Task instructions: Restate word for word the lines of the records below, starting at the line that contains "revert Hi Hr." and ending at the line that contains "split; [done|]. split;", with both of those lines included and nothing else.

(Saved data entries)
Lemma Send_commit_uses read sent memory payload w :
  uses 0 read sent w →
  let '(r, w') := Send_commit memory payload w in
  uses 0 read (if Error_ok (closed_error r) then sent ++ [payload] else sent) w'.
Proof.
  intros (H1 & H2 & H3). unfold Send_commit.
  pose proof (on_stream_inv 0 (clientStreamSend_commit memory payload (bs_compression (bw_state w))) w
    ltac:(intros; apply op_same_send_commit) H1) as Hi.
  pose proof (on_stream_read (clientStreamSend_commit memory payload (bs_compression (bw_state w))) w) as Hr.
  revert Hi Hr. unfold on_stream. destruct (bs_stream _) eqn:Es; [|by split].
  destruct (bi_stream _ _ H1 Es) as (t & Et & _). rewrite Et.
  pose proof (send_commit_sent memory payload (bs_compression (bw_state w)) t) as Hs.
  destruct (clientStreamSend_commit _ _ _ t) as [r t']. simpl in *. intros Hi Hr.
  split; [done|]. split; [done|]. intros t1 [= <-]. rewrite Hs, (H3 t Et). unfold closed_error. simpl.
  destruct r as [e|]; [|done]. destruct (Error_ok _) eqn:Ee; [|done]. by apply stream_result_ok in Ee.
Qed.

Lemma Send_spec payload read sent :
  spec (uses 0 read sent) (Send payload)
    (λ _ w, uses 0 read sent w ∨ uses 0 read (sent ++ [payload]) w).
Proof.
  apply RunCommand_spec; [apply stable_uses|apply uses_fails|]. unfold send_command.
  eapply (holds_bind _ _ _ _ _ (λ _, uses 0 read sent)).
  { apply holds_section; [apply stable_uses|]. intros w Hw. rewrite Send_check_on_stream.
    apply uses_on_stream; [intros; apply op_same_send_check|intros; apply send_check_sent|done]. }
  intros checked. destruct (Error_ok (closed_error checked)) eqn:Ee; simpl.
  2: { apply holds_ret. by rewrite Ee. }
  eapply (holds_bind _ _ _ _ _ (λ r,
    uses 0 read (if Error_ok (closed_error r) then sent ++ [payload] else sent))).
  - apply holds_wait; [apply stable_uses|]. intros slot w r w' Hw [= Er].
    pose proof (Send_commit_uses read sent (cs_memory slot) payload w Hw) as H. by rewrite Er in H.
  - intros r. apply holds_ret. intros w. simpl. by destruct (Error_ok (closed_error r)).
Qed.

Lemma CloseSend_spec read sent :
  spec (uses 0 read sent) CloseSend (λ _, uses 0 read sent).
Proof.
  eapply (holds_weaken _ _ _ _ _ (λ _ w, uses 0 read sent w ∨ uses 0 read sent w)); [|done|by intros _ w [?|?]].
  apply RunCommand_spec; [apply stable_uses|apply uses_fails|]. unfold close_command.
  eapply (holds_bind _ _ _ _ _ (λ _, uses 0 read sent)).
  { apply holds_section; [apply stable_uses|]. intros w Hw. rewrite CloseSend_on_stream.
    apply uses_on_stream; [intros; apply op_same_close|intros; apply close_sent|done]. }
  intros r. apply holds_ret. intros w. simpl. by destruct (Error_ok (closed_error r)).
Qed.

Completed task:
  revert Hi Hr. unfold on_stream. destruct (bs_stream _) eqn:Es; [|by split].
  destruct (bi_stream _ _ H1 Es) as (t & Et & _). rewrite Et.
  pose proof (send_commit_sent memory payload (bs_compression (bw_state w)) t) as Hs.
  destruct (clientStreamSend_commit _ _ _ t) as [r t']. simpl in *. intros Hi Hr.
  split; [done|]. split; [done|]. intros t1 [= <-]. rewrite Hs, (H3 t Et). unfold closed_error. simpl.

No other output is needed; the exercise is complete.